Furthermore, this trade dispute is seen by some analysts as an opportunity for China to improve its international relationships, particularly with Europe and neighboring Asian countries. Economists, like Tommy Wu from Commerzbank, suggest the trade war may encourage closer ties among these regions, presenting an opportunity for Beijing to emphasize multilateral trade agreements as a response to what they view as US "bullying," according to South China Morning Post.
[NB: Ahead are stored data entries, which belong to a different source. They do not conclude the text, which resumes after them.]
(** C2. The chunks of one message, delivered in any order, each exactly
    once, assemble to the same single message: its text is the
    concatenation of the chunks in the order of their sequence numbers and
    its list of transactions follows the same order. *)
Theorem scan_any_order (net : network) (s d : string) (chunks : list Chunk)
    (items : list Transaction) (order : list nat) :
  chunks ≠ [] → (Z.of_nat (length chunks) < 2 ^ 32)%Z →
  order ≡ₚ List.seq 0 (length chunks) →
  carry_chunks s d chunks net items order →
  scan net items =
    Val [mkMsgData s d (foldr String.append EmptyString (chunk_msg <$> chunks))
           (chunk_txid <$> chunks)].
Proof.
  intros Hne Hn Hperm Hcarry.
  by rewrite (scan_carried net s d chunks items order).
Qed.

(** ** What one step changes *)

(** A step changes the buffer of its own conversation only and never
    removes a message. *)
Theorem ingest_frame (st st' : ScanState) (s d : string) (m : TMMessage) (txid k : string) :
  ingest st s d m txid = Val st' → k ≠ s +:+ d →
  chnkBuf st' !! k = chnkBuf st !! k ∧ msgs st `prefix_of` msgs st'.
Proof.
  rewrite ingest_unfold. intros (buf & _ & [= <-])%res_bind_Val_inv Hk.
  destruct (complete _ _); cbn.
  - rewrite lookup_delete_ne by done. split; [done|]. by apply prefix_app_r.
  - by rewrite lookup_insert_ne.
Qed.
(* ===== verification/Send.v ===== *)
(** * Send: the transmission pipeline of sendTMMessage

    [sendTMMessage] (src/TxMEx.js, lines 88 to 184) validates the two
    addresses, cuts the message into chunks, checks the balance and then
    sends one transaction per chunk.  The inner function
    [sendMsgTransaction] (lines 108 to 162) is one attempt: ask for the
    unspent outputs, build, sign and broadcast the transaction of the
    current chunk, then finish, advance or retry.  Its variables [chunks],
    [seq], [tries] and [senttxs] are the job, [SendJob].

    The collaborators answer through callbacks.  The model takes their
    answers as data: [BalanceAnswer] is what the balance query reports and
    an [Attempt] is everything the collaborators do during one attempt.
    [run] feeds a list of attempts to the job, one per call of
    [sendMsgTransaction], and returns the texts handed to the broadcast in
    order together with how the job stands: finished with an [outcome], or
    [Pending] when the answers are used up.  The list is the fuel of the
    model; [run_terminates] gives the length that always suffices.

    The code advances with [setTimeout(sendMsgTransaction(cb), 500)]: the
    next attempt is called at once and its result, [undefined], is what the
    timer receives.  How the timer treats an argument that is no function is
    a property of the runtime, [TimerPolicy]: it ignores it, as browsers
    do, or it throws a TypeError that nothing catches, as Node does since
    it checks the argument.  Under the second policy no job gets past its
    first broadcast ([run_timer_throws]); the theorems on jobs of several
    chunks are stated for the first. *)

From stdpp Require Import relations.
From S2P Require Import Prelude.
From S2P Require Import JsString.
From S2P Require Import Ledger.
From S2P Require Import Collaborators.
From S2P Require Import Codec.

(** The argument [msgData]: [{src, dst, msg, pk}] (lines 89 to 92). *)
Record SendData : Type := mkSendData {
  src : string;
  dst : string;
  msg : string;
  pk : string;
}.

(** What the callback receives as its error: a text the code builds, or an
    exception it caught. *)
Inductive CbError : Type :=
| ErrText (text : string)
| ErrExn (e : string).

#[export] Instance CbError_eq_dec : EqDecision CbError.
Proof. solve_decision. Defined.

(** The variables of one job (lines 104 to 106 and 102). *)
Record SendJob : Type := mkSendJob {
  chunks : list string;
  seq : nat;
  tries : nat;
  senttxs : list string;
}.

#[export] Instance SendJob_eq_dec : EqDecision SendJob.
Proof. solve_decision. Defined.

(** What the collaborators do during one attempt: the call of the query
    for unspent outputs throws, or the query reports an error; building,
    signing or the call of the broadcast throws; the broadcast reports an
    error ([txtext] is the text of the transaction, which the code appends
    to its message); the broadcast reports the identifier of the
    transaction. *)
Inductive Attempt : Type :=
| UtxoThrows (e : string)
| UtxoErr (err : string)
| BuildThrows (e : string)
| SignThrows (e : string)
| BroadcastThrows (e : string)
| BroadcastErr (err txtext : string)
| BroadcastOk (txid : string).

(** What the balance query reports. *)
Inductive BalanceAnswer : Type :=
| BalanceErr (err : string)
| BalanceOk (balance : Z).

(** How [setTimeout] treats a first argument that is no function. *)
Inductive TimerPolicy : Type :=
| TimerIgnores
| TimerThrows.

(** How a job stands. *)
Inductive Status : Type :=
| Pending (job : SendJob)
| Finished (o : outcome CbError (list string)).

#[export] Instance Status_eq_dec : EqDecision Status.
Proof. solve_decision. Defined.

(** [prefix + chunks[seq]] (lines 113 to 116 and 124); a read past the end
    of [chunks] yields [undefined], which the concatenation spells out. *)
Definition payload (job : SendJob) : string :=
  frame (length (chunks job)) (seq job) (nth_or "undefined" (chunks job) (seq job)).
(* ===== verification/LastWrite.v ===== *)
(** * LastWrite: chunks that arrive more than once

    The loop of [getTMMessages] stores a chunk with
    [chnkBuf[msgid][txMsg.seq] = {msg: txMsg.msg, txid: tx.hash}]
    (src/TxMEx.js, line 214), whatever the slot holds.  A chunk that is
    broadcast again, in a second transaction, therefore replaces the one
    stored before, text and identifier.  This file follows a history that
    lists chunks of one message any number of times up to the transaction
    that fills the last empty slot: the scan returns one message, made of
    the last write of every sequence number. *)

From stdpp Require Import gmap.
From S2P Require Import Prelude.
From S2P Require Import JsString.
From S2P Require Import JsArray.
From S2P Require Import Ledger.
From S2P Require Import Collaborators.
From S2P Require Import Codec.
From S2P Require Import Reassembly.

(** ** The last write of a sequence number *)

(** The writes of a history, in its order: the sequence number of each
    frame and the chunk line 214 stores for it.  [written ws j] is the
    chunk of the last write under [j]. *)
Definition written (ws : list (nat * Chunk)) (j : nat) : option Chunk :=
  snd <$> last (filter (λ w, w.1 = j) ws).

Lemma written_nil (j : nat) : written [] j = None.
Proof. done. Qed.

Lemma written_snoc (ws : list (nat * Chunk)) (i : nat) (c : Chunk) (j : nat) :
  written (ws ++ [(i, c)]) j = if decide (i = j) then Some c else written ws j.
Proof.
  unfold written. rewrite filter_app, filter_cons, filter_nil. cbn [fst].
  destruct (decide (i = j)); [by rewrite last_snoc|by rewrite app_nil_r].
Qed.

Lemma written_None (ws : list (nat * Chunk)) (j : nat) :
  written ws j = None ↔ ∀ w, w ∈ ws → w.1 ≠ j.
Proof.
  unfold written. rewrite fmap_None, last_None. split.
  - intros Hnil w Hw Hj. by apply (filter_nil_not_elem_of _ _ w Hnil).
  - intros Hall. induction ws as [|w ws IH]; [done|].
    rewrite filter_cons_False by (apply Hall; left).
    apply IH. intros w' Hw'. apply Hall. by right.
Qed.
As President Xi Jinping emphasizes the need for strengthened economic relationships outside of the US, including initiatives with the European Union and Southeast Asian nations, the Chinese government aims to cushion the economic blow from tariffs while seeking to reposition itself favorably in the global market. Analysts argue that while the tariff war represents serious short-term challenges for China, it also creates a strategic opportunity to reshape its international trade policies, according to South China Morning Post.
On the other hand, the economic implications of the trade war for the US are expected to be profound, with tariffs likely leading to increased consumer prices and inflation. Federal Reserve Chair Jerome Powell warned that the more extensive tariff increases than previously anticipated could hinder US economic growth and exacerbate inflationary pressures, as reported by Newsweek.
Therefore, as the situation unfolds, it becomes imperative for nations caught in the trade crossfire to navigate their ecosystems adeptly, mitigating economic risks while exploring new avenues for growth in a bifurcated global economy, according to Channel News Asia.